Le jeune Bach, prodige virtuose de tous les claviers, inventa dans les Toccatas une nouvelle musique ; peindre avec l’art savant hérité de Frescobaldi de nouveaux paysages d’où émergerait, en passant par le tamis des formes les plus complexes, une liberté agogique osant un caractère improvisé.
Moderne absolument, et toujours aussi surprenant, d’autant qu’Hortense Cartier-Bresson ne leur ôte jamais la poésie. L’idée d’en alterner trois avec autant d’opus fondateurs de la Seconde Ecole de Vienne éclaire un continuum entre ces aventuriers par-delà les siècles qui les séparent.

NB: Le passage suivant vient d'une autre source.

(* ===== verification/_CoqProject ===== *)
-Q . S2P
Prelude.v
Bloques.v
Wire.v
Buffer.v
Tipos.v
Mensajes.v
Texto.v
Conexiones.v
Stick.v
Io.v
Swap.v
Memoria.v
MemoryIO.v
MemSwap.v
Procesos.v
Compactacion.v
MemScheduler.v
MemInv.v
MemSegmentos.v
MemSuspension.v
Indice.v
MemRefina.v
MemCpu.v
CpuMmu.v
CpuInstr.v
CpuCiclo.v
CpuCicloCorrecto.v
SchedTipos.v
SchedColas.v
SchedMutex.v
SchedMemoria.v
SchedIO.v
SchedCpu.v
SchedPlan.v
Configs.v
Legado.v
Sockets.v
Arranque.v
SchedInv.v
SchedInvOps.v
SchedInvFin.v
SchedSeguroOps.v
SchedSeguroMem.v
SchedSeguroIO.v
SchedSeguro.v
SchedSistema.v
SchedCorrecto.v
SchedVivacidad.v
SchedHerencia.v
SchedConserva.v
SchedExacta.v
SchedProtocolo.v
SchedDesalojo.v
SchedSyscalls.v
SchedDispositivo.v
Tardanza.v
Dialogo.v
Sistema.v
Salida.v
Juntos.v
Silencio.v
Corridas.v
Consola.v
#[export] Set Default Goal Selector "!".
Declare Scope u32_scope.
Delimit Scope u32_scope with u32.
#[global] Open Scope Z_scope.

(** ** Machine integers *)

(** A [uint32_t] (or a [uint8_t]) is a [Z] kept in range by the operations. *)
Definition u8 (z : Z) : Z := z mod 256.
Definition u32 (z : Z) : Z := z mod 4294967296.
Definition u64 (z : Z) : Z := z mod 18446744073709551616.

(** Conversion of a 32-bit pattern to a C [int] (two's complement). *)
Definition i32 (z : Z) : Z :=
  if u32 z <? 2147483648 then u32 z else u32 z - 4294967296.

(** Modular arithmetic, as C's unsigned operators. *)
Definition add32 (a b : Z) : Z := u32 (a + b).
Definition sub32 (a b : Z) : Z := u32 (a - b).
Definition mul32 (a b : Z) : Z := u32 (a * b).

(** [(uint32_t)-1], the code's "no value" sentinel. *)
Definition NEG1 : Z := 4294967295.

Definition es_u8 (z : Z) : Prop := 0 <= z < 256.
Definition es_u32 (z : Z) : Prop := 0 <= z < 4294967296.
Definition es_int (z : Z) : Prop := -2147483648 <= z < 2147483648.

Notation "a +u b" := (add32 a b) (at level 50, left associativity) : u32_scope.
Notation "a -u b" := (sub32 a b) (at level 50, left associativity) : u32_scope.
Notation "a *u b" := (mul32 a b) (at level 40, left associativity) : u32_scope.
#[global] Open Scope u32_scope.

(** ** State monad with abort

    [None] is a process that called [abort()], or a read of a value that was
    never received. *)
Definition ST (S A : Type) : Type := S -> option (A * S).
#[export] Instance ST_ret {S} : MRet (ST S) := fun A a s => Some (a, s).
#[export] Instance ST_bind {S} : MBind (ST S) :=
  fun A B f m s => match m s with Some (a, s') => f a s' | None => None end.
Definition st_get {S} : ST S S := fun s => Some (s, s).
Definition st_put {S} (s : S) : ST S unit := fun _ => Some (tt, s).
Definition st_mod {S} (f : S -> S) : ST S unit := fun s => Some (tt, f s).
Definition st_gets {S A} (f : S -> A) : ST S A := fun s => Some (f s, s).
Definition st_abort {S A} : ST S A := fun _ => None.

Definition st_lift {S A} (o : option A) : ST S A := fun s => (fun a => (a, s)) <$> o.

(** ** Lists: searching by index, as the [for] loops of the code do *)
Fixpoint indice_de {A} (f : A -> bool) (l : list A) : option nat :=
  match l with
  | [] => None
  | x :: l => if f x then Some O else S <$> indice_de f l
  end.

Fixpoint suma_Z (l : list Z) : Z :=
  match l with [] => 0 | x :: l => x + suma_Z l end.

(** Addresses [base .. base + tam). *)
Definition en_rango (base tam x : Z) : Prop := base <= x < base + tam.

(** Two address ranges that share no address. *)
Definition disjuntos (b1 t1 b2 t2 : Z) : Prop := b1 + t1 <= b2 \/ b2 + t2 <= b1.

(** ** Automation *)
Create HintDb u32.
#[export] Hint Unfold u8 u32 u64 add32 sub32 mul32 es_u8 es_u32 es_int NEG1
  en_rango disjuntos : u32.

(** Arithmetic with wrap-around: unfold the operators and hand [mod] to lia. *)
Ltac u32_lia :=
  autounfold with u32 in *; Z.to_euclidean_division_equations; lia.

(** Run one step of a state-monad program. *)
Ltac st_unfold :=
  unfold mbind, mret, ST_bind, ST_ret, st_get, st_put, st_mod, st_gets, st_abort in *.

(** Turn boolean comparisons in the context into propositions. *)
Ltac b2p :=
  repeat match goal with
  | H : (_ && _)%bool = true |- _ => apply andb_true_iff in H; destruct H
  | H : (_ || _)%bool = false |- _ => apply orb_false_iff in H; destruct H
  | H : (_ <? _) = true |- _ => apply Z.ltb_lt in H
  | H : (_ <? _) = false |- _ => apply Z.ltb_ge in H
  | H : (_ <=? _) = true |- _ => apply Z.leb_le in H
  | H : (_ <=? _) = false |- _ => apply Z.leb_gt in H
  | H : (_ =? _) = true |- _ => apply Z.eqb_eq in H
  | H : (_ =? _) = false |- _ => apply Z.eqb_neq in H
  end.

(** ** Generic lemmas *)

(** The first step of a run. *)
Lemma st_bind_ok {S A B} (x : ST S A) (k : A -> ST S B) (s : S) a s' :
  x s = Some (a, s') -> (x ≫= k) s = k a s'.
Proof. intros H. unfold mbind, ST_bind. by rewrite H. Qed.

Symphonies de timbres sombres, les Drei Klavierstücke de Schönberg trouvent dans les abysses du Bösendorfer ce goût de cendre qui inspirait Claudio Arrau : faustien, et quasi busonien par le mystère, la profondeur, la poésie philosophique que la pianiste met à ses mystérieux chromatismes.
Elle magnifiera avec autant d’intensité les redoutables Variations de Webern (composées pour Steuermann, qui ne les joua jamais).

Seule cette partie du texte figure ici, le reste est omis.